Тем не менее я был всецело на стороне людей силы и денег. В их руках крылись возможности, недоступные для меня, очарование свободы, покой удовлетворенных желаний. Моя комната в шестом этаже утратила неподвижность материи, и стены ее по вечерам разрушались, открывая божественные горизонты, окутанные табачным дымом. Я воздвигал дворцы и цветущие острова, строил белоснежные яхты и любил призраков — женщин, волнующих и блестящих, с неясными, но возвышенными и тонкими чувствами. Впечатления моей собственной жизни раздражали меня, как больничная обстановка — нервного человека. Природа и книги, встречи и разговоры с людьми оставляли во мне бледные следы своего ненужного прикосновения. Я хотел острого пульса жизни, взрыва наслаждений подавляющей красоты. Я думал, что сильные удары откроют выход всей полноте человека и на каждый удар впечатления я отвечу музыкой нервов, потрясением и экстазом.

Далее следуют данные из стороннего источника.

Lemma update_sends_whole_config_witness :
  Scenario.server [Scenario.live "7" "svc-down" "1"] (ExtendByIds (VStr "7"))
  = [Scenario.live "7" "svc-down" "1"]
  ∧ diff Scenario.desired (Scenario.live "7" "svc-down" "1") ≠ ∅
  ∧ (Trigger.update_trigger_with Scenario.desired (VStr "7")
       (Session false (Scenario.server [Scenario.live "7" "svc-down" "1"]))).2
    = [trigger_get (ExtendByIds (VStr "7"));
       trigger_update (<["triggerid" := VStr "7"]> Scenario.desired)].
Proof.
  assert (Hdiff : diff Scenario.desired (Scenario.live "7" "svc-down" "1") ≠ ∅).
  { intros H. apply (f_equal (λ m : config, m !! "status")) in H.
    vm_compute in H. discriminate H. }
  split; [reflexivity|]. split; [exact Hdiff|].
  exact (update_sends_whole_config Scenario.desired
           (Scenario.live "7" "svc-down" "1") [] (VStr "7")
           (Scenario.server [Scenario.live "7" "svc-down" "1"])
           eq_refl Hdiff).
Defined.

(** Scenario C: the live status differs.  [main] stops on [name] without
    any call; and the update, given the desired configuration, sends all
    of it, not the [status] field alone, and stops on [name] instead of
    reporting. *)
Lemma scenario_C_update_payload :
  main (Scenario.declaration "present")
       (Scenario.remote false [Scenario.live "7" "svc-down" "1"])
  = (Halt (Raise (NameError "name")), [])
  ∧ diff Scenario.desired (Scenario.live "7" "svc-down" "1")
    = {[ "status" := VStr "0" ]}
  ∧ Trigger.update_trigger_with Scenario.desired (VStr "7")
      (Scenario.remote false [Scenario.live "7" "svc-down" "1"])
    = (Halt (Raise (NameError "name")),
       [trigger_get (ExtendByIds (VStr "7"));
        trigger_update (<["triggerid" := VStr "7"]> Scenario.desired)])
  ∧ <["triggerid" := VStr "7"]> Scenario.desired
    ≠ <["triggerid" := VStr "7"]> {[ "status" := VStr "0" ]}.
Proof.
  split; [reflexivity|]. split; [vm_compute; reflexivity|].
  split; [vm_compute; reflexivity|].
  intros H. apply (f_equal (λ m : config, m !! "description")) in H.
  vm_compute in H. discriminate H.
Qed.

(** ** Unrecognized values *)

Lemma builder_halt_unrecognized field p st :
  (field = "priority" ∧ unrecognized Trigger.priority_map p)
  ∨ (field = "status" ∧ unset p ∧ unrecognized Trigger.status_map st) →
  builder_halt p st = FailJson (wrong_value field).
Proof.
  unfold builder_halt.
  intros [[-> (s & -> & Hne & Hnone)] | [-> [Hp (s & -> & Hne & Hnone)]]].
  - rewrite bool_decide_eq_true_2 by exact Hne.
    rewrite bool_decide_eq_false_2; [reflexivity|].
    rewrite Hnone. by intros [? ?].
  - assert (Hst : bool_decide (s ≠ "")
                  && negb (bool_decide (is_Some (Trigger.status_map !! s))) = true).
    { rewrite bool_decide_eq_true_2 by exact Hne.
      rewrite bool_decide_eq_false_2; [reflexivity|].
      rewrite Hnone. by intros [? ?]. }
    destruct Hp as [-> | ->]; cbn; rewrite Hst; reflexivity.
Qed.

(** C5, as the code has it: a non-empty [priority] outside its fixed
    set, or such a [status] when [priority] is unset, makes the builder
    fail with its "Wrong value" message, and [update_trigger] and, outside
    dry-run, [create_trigger] stop there without a remote call of their
    own.  The check sits inside the builder: [main] makes its lookup
    first, a dry-run create exits before the builder, and nothing
    checks an absent-state declaration. *)
Theorem invalid_enum_fails_in_builder (field : string) (d e : string)
    (p st r mc : option string) (tg : option (list tag)) (id : value) (s : session) :
  (field = "priority" ∧ unrecognized Trigger.priority_map p)
  ∨ (field = "status" ∧ unset p ∧ unrecognized Trigger.status_map st) →
  Trigger.generate_trigger_config d e p st r mc tg s
  = (Halt (FailJson (wrong_value field)), [])
  ∧ Trigger.update_trigger id d e p st r mc tg s
    = (Halt (FailJson (wrong_value field)), [])
  ∧ Trigger.create_trigger d e p st r mc tg s
    = (Halt (if check_mode s then ExitJson true [] else FailJson (wrong_value field)), []).
Proof.
  intros H. apply builder_halt_unrecognized in H.
  rewrite generate_trigger_config_halts, update_trigger_run, create_trigger_run, H.
  done.
Qed.

Lemma invalid_enum_fails_in_builder_witness :
  Trigger.generate_trigger_config "svc-down" "last(/h1/x)=1" (Some "urgent")
    None None None None (Scenario.remote false [])
  = (Halt (FailJson "Wrong value for 'priority' parameter."), [])
  ∧ Trigger.update_trigger (VStr "7") "svc-down" "last(/h1/x)=1" (Some "urgent")
      None None None None (Scenario.remote false [])
    = (Halt (FailJson "Wrong value for 'priority' parameter."), [])
  ∧ Trigger.create_trigger "svc-down" "last(/h1/x)=1" (Some "urgent")
      None None None None (Scenario.remote false [])
    = (Halt (FailJson "Wrong value for 'priority' parameter."), []).
Proof.
  apply (invalid_enum_fails_in_builder "priority" "svc-down" "last(/h1/x)=1"
           (Some "urgent") None None None None (VStr "7") (Scenario.remote false [])).
  left. split; [reflexivity|]. exists "urgent".
  split; [reflexivity|]. split; [discriminate|reflexivity].
Defined.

Обстоятельства привели меня к исключительному богатству, а воспоминания говорят мне, что я воспринял и пережил все — мягко, сосредоточенно, бессильно и тепловато. Я не мог прыгнуть выше ушей. Я не мог сказать «убирайтесь!» самому себе, пожать эту пухлую руку энергическим, страстным пожатием и вздохнуть глубже своих собственных легких. Лет пять назад, приевшись себе до тошноты, я стал одеваться, как англичанин, брить бороду и усы и говорить по-английски. Но флегматичная самоуверенность и спокойное сознание своего достоинства остались в Англии. Я долго перебирал в памяти содержание человека: экспансивность, страстность и великодушие, отвлеченность и жадность, возвышенность и непосредственность, остроту мысли и чувств, решительность и поэзию упоения. Но плакал от злобного бессилия. Нет человека. Он разбит вдребезги, и мы осколки его. Я имею все, что хотел, и даже больше, но радоваться и страдать иначе — не могу.